New course explores local culture through digital media lens
“Beyond Neutral Ground: Root Culture and Civic Media in New Orleans” is a new course that encourages students to learn more about root culture in New Orleans and think critically about higher education.
The class, offered by the Taylor Center for Social Innovation and Design Thinking, encourages students to address issues such as how colleges and universities interact with cultures in a community, how knowledge is represented and created, and how the digital humanities can be used as a way to communicate knowledge.
The course is led by professors Vicki Mayer and Rebecca Mark and is cross-listed in English, Communication and the Social Innovation and Entrepreneurship minor. Approximately 15 students were hand-picked to join the class in order to have a group with a broad range of cultural and educational backgrounds.
There is no rubric for the course. Grades are based on collaboration, service-learning and community engagement. Students who succeed in the class are able to make projects and communicate knowledge in a way that includes, respects and responds to a variety of community needs.
“There is no roadmap to getting an A in being a public intellectual,” Mayer said. “You just become one over the course of talking to more people and processing it through the skills and knowledge that you have and giving it back for other people to respond to.”
Through teamwork, discussion, media production, service-learning and guest interviews, students learn how to engage in a dialogue about root culture and how to develop new ways of representing the diverse voices of the community.
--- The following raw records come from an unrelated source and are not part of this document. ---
(** * Reading the list *)

(** The evaluation of a node, with fuel above its number. *)
Lemma ToTruth6_rec_spec g v xs : wf_graph g -> nLeaves g <= 6 -> vec v xs -> gates_of g (nSize g) xs -> 2 * (nSize g - nLeaves g) <= length xs ->
  forall fuel i, i < nSize g -> i < fuel ->
  exists u, Gia_ResubToTruth6_rec fuel v (Z.of_nat i) (Z.of_nat (nLeaves g)) = Some u /\ bits64 u (fun m => node_eval g m i).
Proof.
  intros Hw H6 Hv Hg Hlen fuel. induction fuel as [|fuel IH]; intros i Hi Hf; [lia|]. cbn [Gia_ResubToTruth6_rec].
  rewrite (proj2 (Z.leb_le 0 _)), (proj2 (Z.leb_le _ 6)) by lia. cbn [andb].
  destruct (Z.ltb_spec (Z.of_nat i) (Z.of_nat (nLeaves g))) as [Hl|Hl].
  { exists Truth6.[i]. split; [by rewrite Nat2Z.id|]. eapply bits64_ext; [|apply bits64_var; lia]. intros m _. by rewrite node_eval_leaf by lia. }
  destruct (gate_pair_spec g i Hw) as (a & b & E & Hab & Ha & Hb & Hval); [lia|]. destruct (Hg i a b) as [E0 E1]; [lia|done|].
  rewrite <- Nat2Z.inj_sub by lia. rewrite !Var2Lit_compl. cbn [mbind option_bind Z.b2z].
  replace (Z.of_nat (i - nLeaves g) + Z.of_nat (i - nLeaves g) + 0)%Z with (Z.of_nat (2 * (i - nLeaves g))) by lia.
  replace (Z.of_nat (i - nLeaves g) + Z.of_nat (i - nLeaves g) + 1)%Z with (Z.of_nat (2 * (i - nLeaves g) + 1)) by lia.
  rewrite !(Entry_vec v xs) by (done || lia). cbn [mbind option_bind]. rewrite E0, E1.
  assert (forall l, (0 <= l)%Z -> lit_var (4 + l) = lit_var l + 2 /\ lit_bit (4 + l) = lit_bit l) as Hsh.
  { intros l H0. pose proof (lit_parts l H0). pose proof (lit_parts (4 + l) ltac:(lia)).
    destruct (lit_bit l), (lit_bit (4 + l)); cbn [Z.b2z] in *; (split; [lia|]); done || lia. }
  destruct (Hsh a), (Hsh b); [lia..|]. rewrite !Lit2Var_ok, !LitIsCompl_ok by lia. cbn [mbind option_bind].
  replace (Z.of_nat (lit_var (4 + a)) - 2)%Z with (Z.of_nat (lit_var a)) by lia.
  replace (Z.of_nat (lit_var (4 + b)) - 2)%Z with (Z.of_nat (lit_var b)) by lia.
  destruct (IH (lit_var a)) as (u0 & -> & U0); [lia..|]. destruct (IH (lit_var b)) as (u1 & -> & U1); [lia..|]. cbn [mbind option_bind].
  rewrite (proj2 (Z.ltb_ge _ _)) by lia. eexists. split; [done|].
  assert (forall (c : bool) u f, bits64 u f -> bits64 (if c then wnot64 u else u) (fun m => xorb c (f m))) as Hc.
  { intros [] u f Hu; [by apply bits64_not|]. eapply bits64_ext; [|exact Hu]. intros m _. by destruct (f m). }
  eapply bits64_ext; [|apply (bits64_and _ _ _ _ (Hc (lit_bit (4 + a)) _ _ U0) (Hc (lit_bit (4 + b)) _ _ U1))].
  intros m _. cbv beta. rewrite Hval. congruence.
Qed.

(** The root is a variable other than the first one. *)
Definition later_variable (g : Kit_Graph_t) : Prop := fConst g = false /\ nSize g = nLeaves g /\ 0 < edge_node (eRoot g).

Lemma ResubToTruth6_spec g v xs : readable g -> nLeaves g <= 6 -> nLeaves g <= nSize g -> vec v xs -> list_of g xs ->
  (later_variable g /\ Gia_ResubToTruth6 v = None) \/
  (~ later_variable g /\ exists u, Gia_ResubToTruth6 v = Some u /\ bits64 u (graph_eval g)).
Proof.
  intros Hr H6 Hle Hv [Hlen Hlist]. unfold Gia_ResubToTruth6, Gia_ResubVarNum, later_variable, graph_eval.
  rewrite (EntryLast_vec v xs Hv) by (intros ->; cbn in Hlen; lia). cbn [mbind option_bind]. destruct (fConst g) eqn:Ec.
  { right. split; [by intros [? _]|]. subst xs. cbn. destruct (fCompl (eRoot g)); cbn; eexists; (split; [done|]); [apply bits64_zero|apply bits64_one]. }
  destruct (Hr Ec) as (Hw & Hin & Hroot). destruct Hlist as [Elast Hg]. rewrite Hlen, Nat.add_sub, Elast.
  set (l := (Z.of_nat _ + _ + _)%Z) in *. assert (0 <= l)%Z as Hl0 by (unfold l; destruct (fCompl (eRoot g)); cbn; lia).
  rewrite (proj2 (Z.ltb_ge _ _)), !(proj2 (Z.eqb_neq _ _)) by lia. cbn [negb andb].
  assert (lit_var (4 + l) = edge_node (eRoot g) + 2 /\ lit_bit (4 + l) = fCompl (eRoot g)) as [Ev Eb].
  { destruct (var_lit (Z.of_nat (edge_node (eRoot g) + 2)) (fCompl (eRoot g))) as [V B]; [lia|]. rewrite Nat2Z.id in V.
    replace (4 + l)%Z with (Z.of_nat (edge_node (eRoot g) + 2) + Z.of_nat (edge_node (eRoot g) + 2) + Z.b2z (fCompl (eRoot g)))%Z by (unfold l; lia). done. }
  rewrite Lit2Var_ok, LitIsCompl_ok by lia. cbn [mbind option_bind]. rewrite Ev, Eb, Nat2Z.id.
  replace (Z.of_nat (edge_node (eRoot g) + 2) - 2)%Z with (Z.of_nat (edge_node (eRoot g))) by lia.
  rewrite (vec_size _ _ Hv), Hlen. pose proof (edge_in_node _ _ Hin) as Hn.
  assert (forall u, bits64 u (fun m => node_eval g m (edge_node (eRoot g))) ->
    bits64 (if fCompl (eRoot g) then wnot64 u else u) (fun m => edge_eval g m (eRoot g))) as Hfin.
  { intros u Hu. unfold edge_eval. destruct (fCompl (eRoot g)); [by apply bits64_not|].
    eapply bits64_ext; [|exact Hu]. intros m _. cbv beta. symmetry. apply xorb_false_l. }
  unfold Kit_GraphNodeNum in *. destruct (Nat.eq_dec (nSize g) (nLeaves g)) as [En|En].
  - rewrite En, Nat.sub_diag, (proj2 (Z.leb_le 2 _)) by lia. change (Z.of_nat (2 * 0 + 1) =? 1)%Z with true. cbn [mbind option_bind Z.b2z].
    replace (edge_node (eRoot g) + 2) with (S (edge_node (eRoot g) + 1)) by lia. cbn [Gia_ResubToTruth6_rec].
    rewrite (proj2 (Z.leb_le 0 _)) by lia. change (1 <=? 6)%Z with true. cbn [andb].
    destruct (Z.ltb_spec (Z.of_nat (edge_node (eRoot g))) 1) as [H0|H0].
    + right. split; [lia|]. cbn [mbind option_bind]. eexists. split; [done|]. apply Hfin.
      replace (Z.to_nat (Z.of_nat (edge_node (eRoot g)))) with (edge_node (eRoot g)) by lia.
      eapply bits64_ext; [|apply bits64_var; lia]. intros m _. by rewrite node_eval_leaf by lia.
    + left. split; [lia|]. unfold Abc_Var2Lit. rewrite (proj2 (Z.leb_le 0 _)) by lia. cbn [mbind option_bind].
      assert (forall k, (1 <= k)%Z -> Vec_IntEntry v k = None) as Hnone.
      { intros k Hk. unfold Vec_IntEntry, in_size. rewrite (vec_size _ _ Hv), Hlen, (proj2 (Z.ltb_ge _ _)) by (rewrite En; cbn; lia). by rewrite andb_false_r. }
      rewrite (Hnone (_ + Z.b2z true)%Z) by (cbn; lia). cbn [mbind option_bind].
      by destruct (Vec_IntEntry v (_ + Z.b2z false)%Z).
  - right. split; [lia|]. rewrite (proj2 (Z.eqb_neq _ 1)) by lia. cbn [mbind option_bind].
    assert (edge_node (eRoot g) = nSize g - 1) as Er by (destruct Hroot as [[_ ?]|?]; lia).
    assert (Z.quot (4 + l) 2 = Z.of_nat (edge_node (eRoot g)) + 2)%Z as ->.
    { symmetry. apply (Z.quot_unique _ _ _ (Z.b2z (fCompl (eRoot g)))); unfold l; destruct (fCompl (eRoot g)); cbn [Z.b2z]; lia. }
    assert (Z.quot (Z.of_nat (2 * (nSize g - nLeaves g) + 1)) 2 = Z.of_nat (nSize g - nLeaves g)) as ->.
    { symmetry. apply (Z.quot_unique _ _ _ 1); lia. }
    replace (Z.of_nat (edge_node (eRoot g)) + 2 - Z.of_nat (nSize g - nLeaves g) - 1)%Z with (Z.of_nat (nLeaves g)) by lia.
    destruct (ToTruth6_rec_spec g v xs Hw H6 Hv Hg ltac:(lia) (edge_node (eRoot g) + 2) (edge_node (eRoot g))) as (u & -> & Hu); [lia..|].
    cbn [mbind option_bind]. eexists. split; [done|]. by apply Hfin.
Qed.

(** The test for a variable other than the first on the number of gates and the last entry. *)
Lemma later_variable_last g v xs : readable g -> nLeaves g <= nSize g -> vec v xs -> list_of g xs ->
  exists r, Vec_IntEntryLast v = Some r /\ (later_variable g <-> (Z.of_nat (Kit_GraphNodeNum g) =? 0)%Z && (6 <=? r)%Z = true).
Proof.
  intros Hr Hle Hv [Hlen Hlist]. eexists. split; [apply (EntryLast_vec v xs Hv); intros ->; cbn in Hlen; lia|].
  unfold later_variable, Kit_GraphNodeNum in *. rewrite Hlen, Nat.add_sub. destruct (fConst g) eqn:Ec.
  - subst xs. split; [by intros [? _]|]. rewrite andb_true_iff. intros [Hz%Z.eqb_eq H6%Z.leb_le]. exfalso. cbn [length] in Hlen.
    revert H6. replace (2 * (nSize g - nLeaves g)) with 0 by lia. unfold rd. cbn [nth]. destruct (fCompl (eRoot g)); cbn; lia.
  - destruct Hlist as [-> _]. rewrite andb_true_iff, Z.eqb_eq, Z.leb_le. split.
    + intros (_ & E & H0). split; [lia|]. destruct (fCompl (eRoot g)); cbn [Z.b2z]; lia.
    + intros [E H6]. split; [done|]. split; [lia|]. destruct (fCompl (eRoot g)); cbn [Z.b2z] in H6; lia.
Qed.

(** * Properties *)

(** C40. [Kit_IsopResub] between two disjoint tables of up to six variables: no assertion fails, and the list has one entry
    more than twice the number of gates that [Kit_IsopNodeNum] announces.  [Gia_ResubToTruth6] of the list is a word
    that is 1 on the on-set and 0 on the off-set, with one exception: when the list is a single literal of a variable
    other than the first, it reads past the end and an assertion fails. *)
Theorem isop_resub_correct fuel pTruth0 pTruth1 nVars vMemory :
  nVars <= 6 -> is_tt nVars pTruth0 -> is_tt nVars pTruth1 ->
  depends_below nVars (tfun nVars pTruth0) -> depends_below nVars (tfun nVars pTruth1) ->
  (forall m, m < nmint nVars -> tbit pTruth1 m = true -> tbit pTruth0 m = false) -> 2 ^ nVars * (nVars + 1) < fuel ->
  exists vRes vm k vm' r, Kit_IsopResub fuel pTruth0 pTruth1 nVars vMemory = Some (vRes, vm, pTruth0, pTruth1) /\
    Kit_IsopNodeNum fuel pTruth0 pTruth1 nVars vMemory = Some (k, vm', pTruth0, pTruth1) /\
    VecInt.nSize vRes = (2 * k + 1)%Z /\ Vec_IntEntryLast vRes = Some r /\
    if (k =? 0)%Z && (6 <=? r)%Z then Gia_ResubToTruth6 vRes = None
    else exists u, Gia_ResubToTruth6 vRes = Some u /\ forall m, m < nmint nVars ->
      (tbit pTruth1 m = true -> Z.testbit u (Z.of_nat m) = true) /\ (tbit pTruth0 m = true -> Z.testbit u (Z.of_nat m) = false).
Proof.
  intros Hn H0 H1 D0 D1 Hdis Hf.
  destruct (TruthToGraph2_spec fuel nVars pTruth0 pTruth1 (own_memory vMemory)) as (g & V' & cs & c & E & HF & Hmu & He); [lia|done..|].
  destruct (fac_leaves _ _ _ _ HF) as [Hle Hln]. pose proof (factored_gates _ _ _ _ HF) as Hg. unfold Kit_GraphNodeNum in Hg.
  assert (2 ^ nVars * (nVars + 1) <= 2 ^ 6 * 7) as Hb by (apply Nat.mul_le_mono; [apply Nat.pow_le_mono_r; lia|lia]). change (2 ^ 6 * 7) with 448 in Hb.
  destruct (ResubInt_spec g (Vec_IntAlloc (2 * Z.of_nat (Kit_GraphNodeNum g) + 1))) as (v & xs & Ev & Hv & Hl);
    [apply HF|done|apply HF| |unfold ABC_INT_MAX; lia|].
  { constructor; cbn; [done|lia|lia|]. unfold Kit_GraphNodeNum. destruct (_ && _); unfold ABC_INT_MAX; lia. }
  destruct (later_variable_last g v xs (fac_readable _ _ _ _ HF) Hle Hv Hl) as (r & Er & Hlv).
  unfold Kit_IsopResub, Kit_IsopNodeNum. rewrite E. cbn [mbind option_bind]. rewrite Ev. cbn [mbind option_bind].
  assert (VecInt.nSize v = 2 * Z.of_nat (Kit_GraphNodeNum g) + 1)%Z as Es by (rewrite (vec_size _ _ Hv), (proj1 Hl); lia).
  rewrite Es, Z.eqb_refl. eexists v, _, _, _, r. split; [done|]. split; [done|]. split; [done|]. split; [done|].
  destruct (ResubToTruth6_spec g v xs (fac_readable _ _ _ _ HF) ltac:(lia) Hle Hv Hl) as [[Hl1 En]|[Hl1 (u & Eu & Hu)]].
  - by rewrite (proj1 Hlv Hl1).
  - destruct (_ && _) eqn:Eb; [by pose proof (proj2 Hlv eq_refl)|]. exists u. split; [done|]. intros m Hm.
    assert (nmint nVars <= 64) as H64 by (by apply (Nat.pow_le_mono_r 2 _ 6); lia).
    rewrite Hu, Nat2Z.id, (proj2 (Z.ltb_lt _ _)) by lia. cbn [andb]. by apply He.
Qed.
Junior Christian Colletti said the class helped him gain a deeper understanding of the New Orleans community.
“In this class we explore the micro-level of what goes on in New Orleans and its history that 99 percent of people at Tulane wouldn’t be aware of,” Colletti said.
Students improve on skills such as listening, interviewing and digital media production. Mayer said she hopes that students become less afraid to cross boundaries of difference and understand that everyone has a story and become less afraid to share their own.
Students explore topics such as the value of African diasporic traditions in New Orleans and the importance of women in this culture. The class is split into three parts: Immersion in Root Culture, Conversations with Community Artists and Sharing Our Stories. Guest speakers include community experts and artists such as Cherice Harrison-Nelson from Guardians of the Flame and Marissa Joseph from Mojo Bounce Studio.
The digital media aspect of the class allows students to improve their social media and digital skills to find new ways of circulating knowledge in the community. Most of the assignments involve a digital humanities aspect such as taking videos and photographs, recording audio and interviewing New Orleans citizens.
Course activities allow students to learn about and experience New Orleans in a new way. After just a month of taking the class, Colletti said he feels much more connected to New Orleans on a cultural and emotional level.
“Assignments in this class are much different than a typical college course,” Colletti said. “The assignments require you to come out of your shell and get deep into the culture aspects of New Orleans and the people that know it in ways most people don’t.”
The course encourages students to think about how higher education experience intersects with the community and the ways that higher education can be transformed. Students learn about what it means to be a culturally knowledgeable person and how to represent knowledge in culture.